Stored data entries:
· · · · ·

(** The operations on a stream that exists. *)
Lemma getActiveStream_run sid st h :
  active_stream_map_ (h_world h) !! sid = Some st → getActiveStream sid h = (Return st, h).
Proof using Type. intros Hs. unfold getActiveStream, get_cm. rewrite run_bind. cbn [gets]. cbv beta iota. by rewrite Hs. Qed.
Lemma streamExisted_run sid h :
  streamExisted sid h = (Return (bool_decide (is_Some (active_stream_map_ (h_world h) !! sid))), h).
Proof using Type. done. Qed.
Lemma on_stream_run sid st f h :
  active_stream_map_ (h_world h) !! sid = Some st →
  on_stream sid f h = (Return tt, h <| h_world ::= λ c, c <| active_stream_map_ ::= <[sid := f st]> |> |>).
Proof using Type. intros Hs. unfold on_stream. by rewrite run_bind, (getActiveStream_run _ _ _ Hs). Qed.
Lemma send2upstream_run sid st data h :
  active_stream_map_ (h_world h) !! sid = Some st →
  ∃ h', send2upstream sid data h = (Return tt, h') ∧
    h' = h <| h_world ::= λ c, c <| upstream_written ::= λ l, l ++ from_option (λ k, [(k, data)]) [] (upstream_conn_data_ st) |> |>.
Proof using Type.
  intros Hs. unfold send2upstream. rewrite run_bind, (getActiveStream_run _ _ _ Hs). cbv beta iota.
  destruct (upstream_conn_data_ st); eexists; (split; [reflexivity |]); [done |].
  destruct h as [? ? ? []]. unfold upd. cbn. by rewrite app_nil_r.
Qed.

Lemma switch_run (h : ConnectionManager) (m : MetadataImpl) (t := message_type_ m) :
  t = MessageType_Oneway ∨ in_stream t = true →
  ∃ m' h', switch_message_type m h = (Return (false, m'), h') ∧ message_type_ m' = t ∧
    h' = h <| h_world ::= forwarded t (stream_id_ m) (contents (origin_message_ m)) |>.
Proof using Type.
  intros Ht. set (moved := m <| origin_message_ := buf_new |>).
  assert (∀ st : Stream, message_type_ (if upstream_conn_data_ st is Some _ then moved else m) = t) as Hmv
    by (intros st; by destruct (upstream_conn_data_ st)).
  assert (message_type_ m = t) as Hm by done. clearbody t.
  unfold switch_message_type. fold moved. rewrite Hm. cbv zeta.
  generalize (contents (origin_message_ m)) as data. generalize (stream_id_ m) as sid. intros sid data.
  unfold forwarded, stream_of. destruct Ht as [-> | Ht]; [exists m, h; by destruct h |].
  destruct (active_stream_map_ (h_world h) !! sid) as [st|] eqn:Hs.
  2: { destruct t; try done; cbn [in_stream]; exists m, h;
       rewrite run_bind, streamExisted_run, Hs, bool_decide_false by (by intros [? [=]]);
       (split; [done |]; split; [done |]); unfold upd; cbn; rewrite Hs; by destruct h. }
  destruct t; try done; cbn [in_stream];
    rewrite run_bind, streamExisted_run, Hs, bool_decide_true by (by eexists); cbv beta iota;
    rewrite run_bind, (getActiveStream_run _ _ _ Hs); cbv beta iota;
    rewrite run_bind; unfold closeClientStream, closeServerStream;
    rewrite ?(on_stream_run _ _ _ _ Hs); cbv beta iota.
  - destruct (send2upstream_run sid st data h Hs) as (h' & Hsend & ->). rewrite Hsend. cbv beta iota.
    do 2 eexists. split; [reflexivity |]. split; [apply Hmv |].
    unfold upd. cbn. rewrite Hs. cbn. rewrite insert_id by done. done.
  - rewrite run_bind. set (h1 := h <| h_world ::= _ |>).
    assert (active_stream_map_ (h_world h1) !! sid = Some (st <| client_closed_ := true |>)) as Hs1
      by apply lookup_insert_eq.
    destruct (send2upstream_run sid _ data h1 Hs1) as (h' & Hsend & ->). rewrite Hsend. cbv beta iota.
    do 2 eexists. split; [reflexivity |]. split; [apply Hmv |]. unfold h1, upd. cbn. by rewrite Hs.
  - rewrite run_bind. set (h1 := h <| h_world ::= _ |>).
    assert (active_stream_map_ (h_world h1) !! sid = Some (st <| client_closed_ := true |>)) as Hs1
      by apply lookup_insert_eq.
    rewrite (on_stream_run _ _ _ _ Hs1). cbv beta iota. rewrite run_bind. set (h2 := h1 <| h_world ::= _ |>).
    assert (active_stream_map_ (h_world h2) !! sid = Some (st <| client_closed_ := true |> <| server_closed_ := true |>)) as Hs2
      by apply lookup_insert_eq.
    destruct (send2upstream_run sid _ data h2 Hs2) as (h' & Hsend & ->). rewrite Hsend. cbv beta iota.
    do 2 eexists. split; [reflexivity |]. split; [apply Hmv |]. unfold h2, h1, upd. cbn. rewrite Hs. cbn.
    by rewrite insert_insert_eq.
Qed.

· · · · ·

**TASK TO CARRY OUT:**
Every entry must be set down again exactly as it reads.

**RESULT:**
(** The operations on a stream that exists. *)
Lemma getActiveStream_run sid st h :
  active_stream_map_ (h_world h) !! sid = Some st → getActiveStream sid h = (Return st, h).
Proof using Type. intros Hs. unfold getActiveStream, get_cm. rewrite run_bind. cbn [gets]. cbv beta iota. by rewrite Hs. Qed.
Lemma streamExisted_run sid h :
  streamExisted sid h = (Return (bool_decide (is_Some (active_stream_map_ (h_world h) !! sid))), h).
Proof using Type. done. Qed.
Lemma on_stream_run sid st f h :
  active_stream_map_ (h_world h) !! sid = Some st →
  on_stream sid f h = (Return tt, h <| h_world ::= λ c, c <| active_stream_map_ ::= <[sid := f st]> |> |>).
Proof using Type. intros Hs. unfold on_stream. by rewrite run_bind, (getActiveStream_run _ _ _ Hs). Qed.
Lemma send2upstream_run sid st data h :
  active_stream_map_ (h_world h) !! sid = Some st →
  ∃ h', send2upstream sid data h = (Return tt, h') ∧
    h' = h <| h_world ::= λ c, c <| upstream_written ::= λ l, l ++ from_option (λ k, [(k, data)]) [] (upstream_conn_data_ st) |> |>.
Proof using Type.
  intros Hs. unfold send2upstream. rewrite run_bind, (getActiveStream_run _ _ _ Hs). cbv beta iota.
  destruct (upstream_conn_data_ st); eexists; (split; [reflexivity |]); [done |].
  destruct h as [? ? ? []]. unfold upd. cbn. by rewrite app_nil_r.
Qed.

Lemma switch_run (h : ConnectionManager) (m : MetadataImpl) (t := message_type_ m) :
  t = MessageType_Oneway ∨ in_stream t = true →
  ∃ m' h', switch_message_type m h = (Return (false, m'), h') ∧ message_type_ m' = t ∧
    h' = h <| h_world ::= forwarded t (stream_id_ m) (contents (origin_message_ m)) |>.
Proof using Type.
  intros Ht. set (moved := m <| origin_message_ := buf_new |>).
  assert (∀ st : Stream, message_type_ (if upstream_conn_data_ st is Some _ then moved else m) = t) as Hmv
    by (intros st; by destruct (upstream_conn_data_ st)).
  assert (message_type_ m = t) as Hm by done. clearbody t.
  unfold switch_message_type. fold moved. rewrite Hm. cbv zeta.
  generalize (contents (origin_message_ m)) as data. generalize (stream_id_ m) as sid. intros sid data.
  unfold forwarded, stream_of. destruct Ht as [-> | Ht]; [exists m, h; by destruct h |].
  destruct (active_stream_map_ (h_world h) !! sid) as [st|] eqn:Hs.
  2: { destruct t; try done; cbn [in_stream]; exists m, h;
       rewrite run_bind, streamExisted_run, Hs, bool_decide_false by (by intros [? [=]]);
       (split; [done |]; split; [done |]); unfold upd; cbn; rewrite Hs; by destruct h. }
  destruct t; try done; cbn [in_stream];
    rewrite run_bind, streamExisted_run, Hs, bool_decide_true by (by eexists); cbv beta iota;
    rewrite run_bind, (getActiveStream_run _ _ _ Hs); cbv beta iota;
    rewrite run_bind; unfold closeClientStream, closeServerStream;
    rewrite ?(on_stream_run _ _ _ _ Hs); cbv beta iota.
  - destruct (send2upstream_run sid st data h Hs) as (h' & Hsend & ->). rewrite Hsend. cbv beta iota.
    do 2 eexists. split; [reflexivity |]. split; [apply Hmv |].
    unfold upd. cbn. rewrite Hs. cbn. rewrite insert_id by done. done.
  - rewrite run_bind. set (h1 := h <| h_world ::= _ |>).
    assert (active_stream_map_ (h_world h1) !! sid = Some (st <| client_closed_ := true |>)) as Hs1
      by apply lookup_insert_eq.
    destruct (send2upstream_run sid _ data h1 Hs1) as (h' & Hsend & ->). rewrite Hsend. cbv beta iota.
    do 2 eexists. split; [reflexivity |]. split; [apply Hmv |]. unfold h1, upd. cbn. by rewrite Hs.
  - rewrite run_bind. set (h1 := h <| h_world ::= _ |>).
    assert (active_stream_map_ (h_world h1) !! sid = Some (st <| client_closed_ := true |>)) as Hs1
      by apply lookup_insert_eq.
    rewrite (on_stream_run _ _ _ _ Hs1). cbv beta iota. rewrite run_bind. set (h2 := h1 <| h_world ::= _ |>).
    assert (active_stream_map_ (h_world h2) !! sid = Some (st <| client_closed_ := true |> <| server_closed_ := true |>)) as Hs2
      by apply lookup_insert_eq.
    destruct (send2upstream_run sid _ data h2 Hs2) as (h' & Hsend & ->). rewrite Hsend. cbv beta iota.
    do 2 eexists. split; [reflexivity |]. split; [apply Hmv |]. unfold h2, h1, upd. cbn. rewrite Hs. cbn.
    by rewrite insert_insert_eq.
Qed.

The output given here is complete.